Jornal de tecnologia microbiana e bioquímica

Abstrato

Biofilm Production by Multi Drug Resistant Bacterial Pathogens Isolated From Patients in Intensive Care Units in Egyptian Hospitals

Elhabibi T and Ramzy S

Antibiotic resistance among Multi drug resistant (MDR) Gram negative bacteria causing hospital acquired infections poses a great threat in ICU patients. The treatment of such infections has become increasingly problematic, due to their intrinsic and/or acquired resistance to variable classes of antibiotics. Moreover, the demonstrated ability of these bacteria to grow as biofilm is believed to have a major role in their ability to resist various antibiotics.
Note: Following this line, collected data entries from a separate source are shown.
(** The bytes of a word are shifted through as the word would be. *)
Lemma crc32_word n : forall w s, 0 <= w < 256 ^ Z.of_nat n -> fold_left crc32_byte (le n w) s = Nat.iter (8 * n) crc32_bit (Z.lxor s w).
Proof.
  induction n as [|n IH]; intros w s Hw.
  - change (256 ^ Z.of_nat 0) with 1 in Hw. replace w with 0 by lia. by rewrite Z.lxor_0_r.
  - cbn [le]. rewrite fold_left_cons, IH.
    2: { rewrite Nat2Z.inj_succ, Z.pow_succ_r in Hw by lia. Z.div_mod_to_equations; lia. }
    replace (8 * S n)%nat with (8 * n + 8)%nat by lia.
    assert (Hadd : forall i j c, Nat.iter (i + j) crc32_bit c = Nat.iter i crc32_bit (Nat.iter j crc32_bit c)) by (intros i j c; induction i as [|i IHi]; [done|]; cbn; by f_equal).
    rewrite Hadd. f_equal. unfold crc32_byte.
    rewrite <- (iter_bit_shift 8 (w / 256)) at 1. rewrite <- iter_bit_lxor. f_equal. rewrite Z.lxor_assoc. f_equal.
    rewrite (low_high w) at 3. by rewrite land_255, (Z.shiftr_div_pow2 w) by lia.
Qed.

Definition crc_state (b : list Z) : Z := fold_left crc32_byte b UINT_MAX.

Lemma crc_state_range b : bytes b -> in_word 32 (crc_state b).
Proof.
  unfold crc_state. assert (H : in_word 32 UINT_MAX) by (unfold in_word, UINT_MAX; lia). revert H. generalize UINT_MAX.
  induction b as [|x b IH]; intros c Hc Hb; [done|]. apply Forall_cons in Hb as [Hx Hb]. rewrite fold_left_cons. apply IH; [by apply crc32_byte_range|done].
Qed.

Lemma crc32_of_state b : bytes b -> tegrabl_utils_crc32 0 b = Z.lxor (crc_state b) UINT_MAX.
Proof. intros Hb. unfold tegrabl_utils_crc32. rewrite crc32_fold; [done|by compute|done]. Qed.

Lemma crc32_append b w : bytes b -> in_word 32 w ->
  tegrabl_utils_crc32 0 (b ++ le 4 w) = Z.lxor (Nat.iter 32 crc32_bit (Z.lxor (crc_state b) w)) UINT_MAX.
Proof.
  intros Hb Hw. rewrite crc32_of_state by (apply Forall_app; split; [done|apply bytes_le]). f_equal.
  unfold crc_state at 1. rewrite fold_left_app. change (fold_left crc32_byte b UINT_MAX) with (crc_state b). by rewrite (crc32_word 4).
Qed.

Definition RESIDUE : Z := 0x2144DF1C.

(** Behind its own crc every buffer has the same crc. *)
Lemma crc32_sealed b : bytes b -> tegrabl_utils_crc32 0 (b ++ le 4 (tegrabl_utils_crc32 0 b)) = RESIDUE.
Proof.
  intros Hb. pose proof (crc32_range b Hb) as Hr. rewrite crc32_append by done. rewrite crc32_of_state by done.
  rewrite <- Z.lxor_assoc, Z.lxor_nilpotent, Z.lxor_0_l. vm_compute. reflexivity.
Qed.

(** Over the crc of itself with the field zero, a buffer has another crc. *)
Lemma crc32_zeroed b : bytes b -> let w := tegrabl_utils_crc32 0 (b ++ le 4 0) in
  tegrabl_utils_crc32 0 (b ++ le 4 w) = w -> w = 0.
Proof.
  intros Hb w E. assert (Hw : in_word 32 w) by (apply crc32_range, Forall_app; split; [done|apply bytes_le]).
  rewrite crc32_append in E by done. unfold w in E at 2. rewrite crc32_append in E by (done || by unfold in_word).
  rewrite Z.lxor_0_r, iter_bit_lxor in E. apply (iter_bit_zero 32); [done|].
  assert (H : Z.lxor (Z.lxor (Z.lxor (Nat.iter 32 crc32_bit (crc_state b)) (Nat.iter 32 crc32_bit w)) UINT_MAX) UINT_MAX =
    Z.lxor (Z.lxor (Nat.iter 32 crc32_bit (crc_state b)) UINT_MAX) UINT_MAX) by congruence.
  rewrite !lxor_cancel in H. rewrite <- (lxor_cancel (Nat.iter 32 crc32_bit w) (Nat.iter 32 crc32_bit (crc_state b))).
  rewrite (Z.lxor_comm (Nat.iter 32 crc32_bit w)), H. apply Z.lxor_nilpotent.
Qed.

(** ** The header *)

Definition magic_text : list Z := chars ANDROID_MAGIC.

(** The magic number in the text [h] of an image. *)
Definition has_magic (h : list Z) : bool := bool_decide (take 8 h = magic_text).

Lemma magic_run m lit a h : holds m (lit ANDROID_MAGIC) magic_text -> holds m a h -> (8 <= length h)%nat ->
  exists d, memcmp a (lit ANDROID_MAGIC) ANDROID_MAGIC_SIZE m = (Ret d, m) /\ truthy d = negb (has_magic h).
Proof.
  intros Hl Hh H8. destruct (memcmp_run (take 8 h) magic_text m a (lit ANDROID_MAGIC)) as (d & E & Hd).
  - rewrite length_take. change (length magic_text) with 8%nat. lia.
  - rewrite <- (Z.add_0_r a). exact (holds_slice m a h 0 8 Hh).
  - done.
  - exists d. rewrite length_take, Nat.min_l in E by lia. split; [exact E|]. unfold truthy, has_magic. f_equal.
    apply eq_bool_prop_intro. rewrite Is_true_true, Z.eqb_eq, bool_decide_spec. exact Hd.
Qed.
The aim of this study is to evaluate the role of the selected genes in biofilm formation in 3 significant MDR bacterial isolates (Acinetobacter baumannii and Pseudomonas aeruginosa and Stenotrophomonas maltophilia). In this study a total of 625 non replicated Gram negative non-fermenter bacterial isolates were isolated from different clinical specimens from intensive care units from hospitals in Egypt. These bacterial isolates were identified biochemically, API20E and genetically. The antibiogram of all isolates was determined and revealed that all isolates were MDR and colistin was the most potent antibiotic against all A. baumannii and P. aeruginosa isolates. While trimethoprim/sulfamethoxazole combination was the most potent against all S. maltophilia isolates. Detection of biofilm formation of isolates was done by Tube method. While, Quantification of biofilm formation was done by the microtiter plate method using crystal violet (CV) assay. Screening for some selected genes responsible for biofilm formation was done by PCR as bap gene which is responsible for biofilm formation in A. baumannii, rhlI gene in P. aeruginosa strains and rmlA, spgM, rpfF genes in S. maltophilia. The results revealed the presence of these genes in both strong and weak biofilm producer isolates. These final results showed the significance of these genes in biofilm formation.